- REQUIRED ACTION: Please return only the lines from the one holding "Fixpoint mem (c" through the one holding "Definition numbers : string", exactly as they appear in the records below, both ends included.

---------- RECORDS SHOWN ----------

(** * Course-home data layer: thunks, entity store and fetch life cycle

    A shallow embedding of [src/course-home/data/thunks.js] together with
    the collaborators it drives (the redux store, the logging service and
    the HTTP API), and of the courseware thunks exercised by the
    integration tests of the data layer.

    The JavaScript run time is modelled by a small event loop: a thunk is
    a program of synchronous effects ([dispatch], [logError], [getState])
    and of promise registrations ([Promise.allSettled(..).then], [.then],
    [await]); the environment settles in-flight requests one at a time, in
    any order and with any outcome, and each settlement runs the reaction
    that became ready. *)

From stdpp Require Import gmap strings list fin_maps pretty.

Local Open Scope string_scope.
Local Open Scope list_scope.

(** ** JavaScript values and records *)

(** The values a JSON payload or a thrown error can hold.  Numbers are
    the integer-valued ones; objects are finite maps from property names
    to values. *)
#[warnings="-register-all"]
Inductive jsval : Type :=
| VUndefined
| VNull
| VBool (b : bool)
| VNum (n : Z)
| VStr (s : string)
| VObj (fields : gmap string jsval).

Abbreviation record := (gmap string jsval).

(** [r.f]: reading a property that is not there gives [undefined]. *)
Definition prop (r : record) (f : string) : jsval :=
  default VUndefined (r !! f).

(** [obj[v]]: a value used as a property key is turned into a string. *)
Definition to_key (v : jsval) : string :=
  match v with
  | VUndefined => "undefined"
  | VNull => "null"
  | VBool true => "true"
  | VBool false => "false"
  | VNum n => pretty n
  | VStr s => s
  | VObj _ => "[object Object]"
  end.

(** [{ ...base, ...value }]: the later spread wins on shared names. *)
Definition spread (base value : record) : record := value ∪ base.

(** ** The store *)

Inductive status := idle | pending | loaded | denied | failed.

Abbreviation table := (gmap string (gmap string jsval)).
Abbreviation model_store := (gmap string (gmap string (gmap string jsval))).

Record app_state := AppState {
  models : model_store;
  courseId : option string;
  courseStatus : status;
  sequenceId : option string;
  sequenceStatus : status;
}.

Definition initial_state : app_state :=
  {| models := ∅; courseId := None; courseStatus := idle;
     sequenceId := None; sequenceStatus := idle |}.
(** * PassGen: the password generator of [src/passgen.ts]

    A shallow embedding of the TypeScript program (the compiled
    [dist/passgen.js] is the same program) and of the points where the
    older script [bin/passgen.js] differs from it (module [Legacy]).

    - A JavaScript string is a [string]; its characters are the code units,
      which are all below 256 for the texts this program handles.
    - A JavaScript [number] that holds a length is [NaN] or an integer.
    - [crypto.randomBytes] reads an entropy stream through a cursor, so the
      number of bytes a run has consumed is the distance the cursor moved.
    - [process.exit], [throw] and normal return are the three ways a call
      completes. *)

From Stdlib Require Import String Ascii List ZArith Lia Bool Arith.
From Stdlib Require Import Strings.Byte.
Import ListNotations.

Local Open Scope string_scope.

(** ** JavaScript strings *)

Module JsString.

(** [s.includes(c)] for a one-character [c]. *)
Fixpoint mem (c : ascii) (s : string) : bool :=
  match s with
  | EmptyString => false
  | String x s' => Ascii.eqb x c || mem c s'
  end.

Fixpoint filter (p : ascii -> bool) (s : string) : string :=
  match s with
  | EmptyString => EmptyString
  | String x s' => if p x then String x (filter p s') else filter p s'
  end.

(** The characters that are not matched literally inside a pattern
    ([SyntaxCharacter] of the language grammar). *)
Definition syntaxCharacters : string := "^$\.*+?()[]{}|".

(** [s.replace(new RegExp(c, 'g'), '')] where the pattern source [c] is one
    character that stands for itself: with the [g] flag every match is
    replaced, here by the empty string. *)
Fixpoint replaceAll (c : ascii) (s : string) : string :=
  match s with
  | EmptyString => EmptyString
  | String x s' =>
      if Ascii.eqb x c then replaceAll c s' else String x (replaceAll c s')
  end.

(** [s[i]] followed by the conversion that [+=] applies to it: a position
    outside the string reads [undefined]. *)
Definition at_ (s : string) (i : nat) : string :=
  match String.get i s with
  | Some c => String c EmptyString
  | None => "undefined"
  end.

(** [for (const char of s)]: the characters in order. *)
Definition chars (s : string) : list ascii := list_ascii_of_string s.

Definition In (c : ascii) (s : string) : Prop := List.In c (chars s).

End JsString.

(** ** Character sets *)

Module CHAR_SETS.
Definition lowercase : string := "abcdefghijklmnopqrstuvwxyz".
Definition uppercase : string := "ABCDEFGHIJKLMNOPQRSTUVWXYZ".
Definition numbers : string := "0123456789".
Definition symbols : string := "!@#$%^&*()_+-=[]{}|;:,.<>?".
Definition ambiguous : string := "il1Lo0O".
End CHAR_SETS.

(** ** Numbers *)

(** The values a length takes in this program: what [parseInt] returns.
    [parseInt] yields an integer or [NaN]; the integer is kept exact here.
    (A [number] rounds integers beyond 2^53, monotonically, and every value
    the program keeps lies in [1, 256], so no comparison changes.) *)
Inductive number :=
| NaN
| Num (z : Z).

(** ** Options *)

(** A property that may be [undefined]. *)
Definition orDefault {A} (d : A) (v : option A) : A :=
  match v with
  | Some a => a
  | None => d
  end.

(** The object handed to [generatePassword].  The interface declares the
    flags as booleans; at run time a flag the command line did not set is
    [undefined] ([None]). *)
Record PasswordOptions := {
  length : number;
  opt_includeLowercase : option bool;
  opt_includeUppercase : option bool;
  opt_includeNumbers : option bool;
  opt_includeSymbols : option bool;
  opt_excludeAmbiguous : option bool
}.

(** The destructuring at the head of [generatePassword], with its defaults. *)
Definition includeLowercase (o : PasswordOptions) : bool :=
  orDefault true (opt_includeLowercase o).
Definition includeUppercase (o : PasswordOptions) : bool :=
  orDefault true (opt_includeUppercase o).
Definition includeNumbers (o : PasswordOptions) : bool :=
  orDefault true (opt_includeNumbers o).
Definition includeSymbols (o : PasswordOptions) : bool :=
  orDefault false (opt_includeSymbols o).
Definition excludeAmbiguous (o : PasswordOptions) : bool :=
  orDefault false (opt_excludeAmbiguous o).

(** ** The character set of a call (the first half of [generatePassword]) *)

Definition stripAmbiguous (charset : string) : string :=
  fold_left (fun charset char => JsString.replaceAll char charset)
            (JsString.chars CHAR_SETS.ambiguous) charset.

Definition composeCharset (o : PasswordOptions) : string :=
  let charset := "" in
  let charset :=
    if includeLowercase o then charset ++ CHAR_SETS.lowercase else charset in
  let charset :=
    if includeUppercase o then charset ++ CHAR_SETS.uppercase else charset in
  let charset :=
    if includeNumbers o then charset ++ CHAR_SETS.numbers else charset in
  let charset :=
    if includeSymbols o then charset ++ CHAR_SETS.symbols else charset in
  if excludeAmbiguous o then stripAmbiguous charset else charset.

(** The composed alphabet in the words of the specification: the four sets
    in a fixed order, each present iff its flag is set, and with every
    occurrence of an ambiguous character filtered out on request. *)
Module Spec.
Definition part (flag : bool) (set : string) : string :=
  if flag then set else "".

Definition concatenation (o : PasswordOptions) : string :=
  part (includeLowercase o) CHAR_SETS.lowercase
  ++ part (includeUppercase o) CHAR_SETS.uppercase
  ++ part (includeNumbers o) CHAR_SETS.numbers
  ++ part (includeSymbols o) CHAR_SETS.symbols.

Definition isAmbiguous (c : ascii) : bool :=
  JsString.mem c CHAR_SETS.ambiguous.

Definition alphabet (o : PasswordOptions) : string :=
  if excludeAmbiguous o
  then JsString.filter (fun c => negb (isAmbiguous c)) (concatenation o)
  else concatenation o.
End Spec.

(** ** Completions *)

Inductive exn :=
| Error (message : string)
| RangeError (size : number).

(** How a call ends: [return], [throw], or [process.exit(code)]. *)
Inductive completion (A : Type) :=
| Return (a : A)
| Throw (e : exn)
| Exit (code : Z).

Arguments Return {A} a.
Arguments Throw {A} e.
Arguments Exit {A} code.

(** ** The secure random source *)

(** The operating system's entropy as an unbounded stream of bytes, and how
    many of them have been handed out. *)
Record RNG := {
  entropy : nat -> byte;
  drawn : nat
}.

Definition kMaxLength : Z := 2147483647.

(** [randomBytes(size)]: a buffer of the next [size] bytes of the stream.
    A size that is [NaN], negative or above 2^31-1 is refused with a
    [RangeError] before anything is read. *)
Definition randomBytes (size : number) (g : RNG)
  : completion (list byte) * RNG :=
  match size with
  | NaN => (Throw (RangeError size), g)
  | Num n =>
      if ((n <? 0) || (kMaxLength <? n))%Z
      then (Throw (RangeError size), g)
      else (Return (map (entropy g) (seq (drawn g) (Z.to_nat n))),
            {| entropy := entropy g; drawn := drawn g + Z.to_nat n |})
  end.

(** ** generatePassword *)

(** [charset[array[i] % charset.length]] as [+=] appends it. *)
Definition pick (charset : string) (array : list byte) (i : nat) : string :=
  match nth_error array i with
  | Some b => JsString.at_ charset (Byte.to_nat b mod String.length charset)
  | None => "undefined"
  end.

(** [for (let i = 0; i < length; i++) password += ...], entered at index [i]
    with [todo] iterations left. *)
Fixpoint fill (charset : string) (array : list byte) (todo i : nat)
  (password : string) : string :=
  match todo with
  | O => password
  | S todo' =>
      fill charset array todo' (S i) (password ++ pick charset array i)
  end.

(** The number of times the loop test [i < length] holds, from [i = 0]. *)
Definition iterations (length : number) : nat :=
  match length with
  | NaN => 0
  | Num n => Z.to_nat n
  end.

Definition noCharacterSets : string :=
  "No character sets selected for password generation".

Definition generatePassword (options : PasswordOptions) (g : RNG)
  : completion string * RNG :=
  let charset := composeCharset options in
  if (String.length charset =? 0)%nat
  then (Throw (Error noCharacterSets), g)
  else
    match randomBytes (length options) g with
    | (Return array, g') =>
        (Return (fill charset array (iterations (length options)) 0 ""), g')
    | (Throw e, g') => (Throw e, g')
    | (Exit code, g') => (Exit code, g')
    end.

(** ** parseInt *)

(** White space and line terminators among the code units below 256:
    TAB, LF, VT, FF, CR, SP and NBSP. *)
Definition isWhiteSpace (c : ascii) : bool :=
  existsb (Nat.eqb (nat_of_ascii c)) [9; 10; 11; 12; 13; 32; 160].

Fixpoint trimStart (s : string) : string :=
  match s with
  | String c s' => if isWhiteSpace c then trimStart s' else s
  | EmptyString => EmptyString
  end.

----------

- REPLY:
Fixpoint mem (c : ascii) (s : string) : bool :=
  match s with
  | EmptyString => false
  | String x s' => Ascii.eqb x c || mem c s'
  end.

Fixpoint filter (p : ascii -> bool) (s : string) : string :=
  match s with
  | EmptyString => EmptyString
  | String x s' => if p x then String x (filter p s') else filter p s'
  end.

(** The characters that are not matched literally inside a pattern
    ([SyntaxCharacter] of the language grammar). *)
Definition syntaxCharacters : string := "^$\.*+?()[]{}|".

(** [s.replace(new RegExp(c, 'g'), '')] where the pattern source [c] is one
    character that stands for itself: with the [g] flag every match is
    replaced, here by the empty string. *)
Fixpoint replaceAll (c : ascii) (s : string) : string :=
  match s with
  | EmptyString => EmptyString
  | String x s' =>
      if Ascii.eqb x c then replaceAll c s' else String x (replaceAll c s')
  end.

(** [s[i]] followed by the conversion that [+=] applies to it: a position
    outside the string reads [undefined]. *)
Definition at_ (s : string) (i : nat) : string :=
  match String.get i s with
  | Some c => String c EmptyString
  | None => "undefined"
  end.

(** [for (const char of s)]: the characters in order. *)
Definition chars (s : string) : list ascii := list_ascii_of_string s.

Definition In (c : ascii) (s : string) : Prop := List.In c (chars s).

End JsString.

(** ** Character sets *)

Module CHAR_SETS.
Definition lowercase : string := "abcdefghijklmnopqrstuvwxyz".
Definition uppercase : string := "ABCDEFGHIJKLMNOPQRSTUVWXYZ".
Definition numbers : string := "0123456789".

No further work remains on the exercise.